## INFORMATION
Definition put_uint (m : marshall) (x : uint) : res marshall :=
  m ← m_rawbyte m (Z.land (Z.shiftr x 24) 255);
  m ← m_rawbyte m (Z.land (Z.shiftr x 16) 255);
  m ← m_rawbyte m (Z.land (Z.shiftr x 8) 255);
  m_rawbyte m (Z.land x 255).
Definition get_uint (u : unmarshall) (_ : uint) : res (uint * unmarshall) :=
  '(x, u) ← u_four u; Ret (u32 x, u).
#[export] Instance marshal_uint : Marshal uint := {| put := put_uint; get := get_uint |}.

Definition put_int (m : marshall) (x : int) : res marshall := put_uint m (u32 x).
Definition get_int (u : unmarshall) (_ : int) : res (int * unmarshall) :=
  '(x, u) ← u_four u; Ret (s32 x, u).
#[export] Instance marshal_int : Marshal int := {| put := put_int; get := get_int |}.

Definition put_ullong (m : marshall) (x : ullong) : res marshall :=
  m ← put_uint m (u32 (Z.shiftr x 32));
  put_uint m (u32 x).
Definition get_ullong (u : unmarshall) (_ : ullong) : res (ullong * unmarshall) :=
  '(h, u) ← get_uint u 0;
  '(l, u) ← get_uint u 0;
  Ret (Z.lor l (u64 (Z.shiftl h 32)), u).
#[export] Instance marshal_ullong : Marshal ullong := {| put := put_ullong; get := get_ullong |}.

Definition put_string (m : marshall) (s : string) : res marshall :=
  m ← put_uint m (u32 (string_size s));
  m_rawbytes m (chars s).
Definition get_string (u : unmarshall) (s : string) : res (string * unmarshall) :=
  '(sz, u) ← get_uint u 0;
  if u_ok u then u_rawbytes u s sz else Ret (s, u).
#[export] Instance marshal_string : Marshal string := {| put := put_string; get := get_string |}.

(** *** Containers *)

Section containers.
Context {C : Type} `{Marshal C} (z : C).

Fixpoint put_each (m : marshall) (v : list C) : res marshall :=
  match v with
  | [] => Ret m
  | c :: v => m ← put m c; put_each m v
  end.

Definition put_vector (m : marshall) (v : list C) : res marshall :=
  m ← put_uint m (u32 (Z.of_nat (length v)));
  put_each m v.

(** [z] is the value a fresh variable [C z] starts with; the loop runs to
    [n] even when the buffer is exhausted. *)
Fixpoint get_each (n : nat) (u : unmarshall) (v : list C) : res (list C * unmarshall) :=
  match n with
  | O => Ret (v, u)
  | S n => '(c, u) ← get u z; get_each n u (v ++ [c])
  end.

Definition get_vector (u : unmarshall) (_ : list C) : res (list C * unmarshall) :=
  '(n, u) ← get_uint u 0;
  get_each (Z.to_nat n) u [].
End containers.

#[export] Instance marshal_vector_string : Marshal (list string) :=
  {| put := put_vector; get := get_vector "" |}.

Section map_container.
Context {K V : Type} `{Countable K} `{Marshal K} `{Marshal V} (k0 : K) (v0 : V).

(** A [std::map] is written in key order; [l] is the map's entries in the
    order its iterator visits them. *)
Fixpoint put_entries (m : marshall) (l : list (K * V)) : res marshall :=
  match l with
  | [] => Ret m
  | (a, b) :: l => m ← put m a; m ← put m b; put_entries m l
  end.

Definition put_map (m : marshall) (l : list (K * V)) : res marshall :=
  m ← put_uint m (u32 (Z.of_nat (length l)));
  put_entries m l.

Fixpoint get_entries (n : nat) (u : unmarshall) (d : gmap K V) : res (gmap K V * unmarshall) :=
  match n with
  | O => Ret (d, u)
  | S n => '(a, u) ← get u k0; '(b, u) ← get u v0; get_entries n u (<[a:=b]> d)
  end.

Definition get_map (u : unmarshall) (_ : gmap K V) : res (gmap K V * unmarshall) :=
  '(n, u) ← get_uint u 0;
  get_entries (Z.to_nat n) u ∅.
End map_container.

(** ** What a live buffer holds *)

(** [rep m h c]: the buffer is allocated with its recorded capacity, its
    header area is [h], and the bytes after it up to the head are exactly [c]. *)
Inductive rep (m : marshall) (h c : list ascii) : Prop :=
| Rep rest fill :
    let sz := RPC_HEADER_SZ + Z.of_nat (length c) in
    let capa := Z.of_nat (length (h ++ c ++ rest)) in
    Z.of_nat (length h) = RPC_HEADER_SZ →
    m = Marshall (Some (h ++ c ++ rest)) capa sz fill →
    rep m h c.

(** A message of less than 2^30 bytes, header included: below it no [int] of
    the growth arithmetic overflows. *)
Definition fits (c : list ascii) : Prop := RPC_HEADER_SZ + Z.of_nat (length c) < 2 ^ 30.

Lemma fits_app_l c d : fits (c ++ d) → fits c.
Proof. unfold fits. rewrite length_app. lia. Qed.

Lemma hdr_sz : RPC_HEADER_SZ = 24. Proof. reflexivity. Qed.

Lemma buf_write_mid p r q x :
  buf_write (p ++ r :: q) (Z.of_nat (length p)) x = Ret (p ++ x :: q).
Proof.
  unfold buf_write. rewrite length_app; simpl.
  replace (_ && _) with true by lia.
  by rewrite Nat2Z.id, insert_app_r_alt, Nat.sub_diag by lia.
Qed.

Lemma buf_memcpy_mid p r q x :
  length x = length r → buf_memcpy (p ++ r ++ q) (Z.of_nat (length p)) x = Ret (p ++ x ++ q).
Proof.
  intros Hl. unfold buf_memcpy. rewrite !length_app.
  replace (_ && _) with true by lia.
  rewrite Nat2Z.id, take_app_length, Hl.
  by rewrite drop_app_add, drop_app_length.
Qed.

Lemma buf_realloc_grow fill b n :
  Z.of_nat (length b) ≤ n →
  buf_realloc fill b n = Ret (b ++ replicate (Z.to_nat n - length b) fill).
Proof.
  intros. unfold buf_realloc. rewrite VERIFY_true by lia. simpl.
  by rewrite take_ge by lia.
Qed.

## TASK STATEMENT
Output the material above exactly, but only from the line that carries "m ← put_uint m (u32 (Z.of_nat (length v)));" through the line that carries "order its iterator visits them. *)".

## EXERCISE OUTPUT
  m ← put_uint m (u32 (Z.of_nat (length v)));
  put_each m v.

(** [z] is the value a fresh variable [C z] starts with; the loop runs to
    [n] even when the buffer is exhausted. *)
Fixpoint get_each (n : nat) (u : unmarshall) (v : list C) : res (list C * unmarshall) :=
  match n with
  | O => Ret (v, u)
  | S n => '(c, u) ← get u z; get_each n u (v ++ [c])
  end.

Definition get_vector (u : unmarshall) (_ : list C) : res (list C * unmarshall) :=
  '(n, u) ← get_uint u 0;
  get_each (Z.to_nat n) u [].
End containers.

#[export] Instance marshal_vector_string : Marshal (list string) :=
  {| put := put_vector; get := get_vector "" |}.

Section map_container.
Context {K V : Type} `{Countable K} `{Marshal K} `{Marshal V} (k0 : K) (v0 : V).

(** A [std::map] is written in key order; [l] is the map's entries in the
    order its iterator visits them. *)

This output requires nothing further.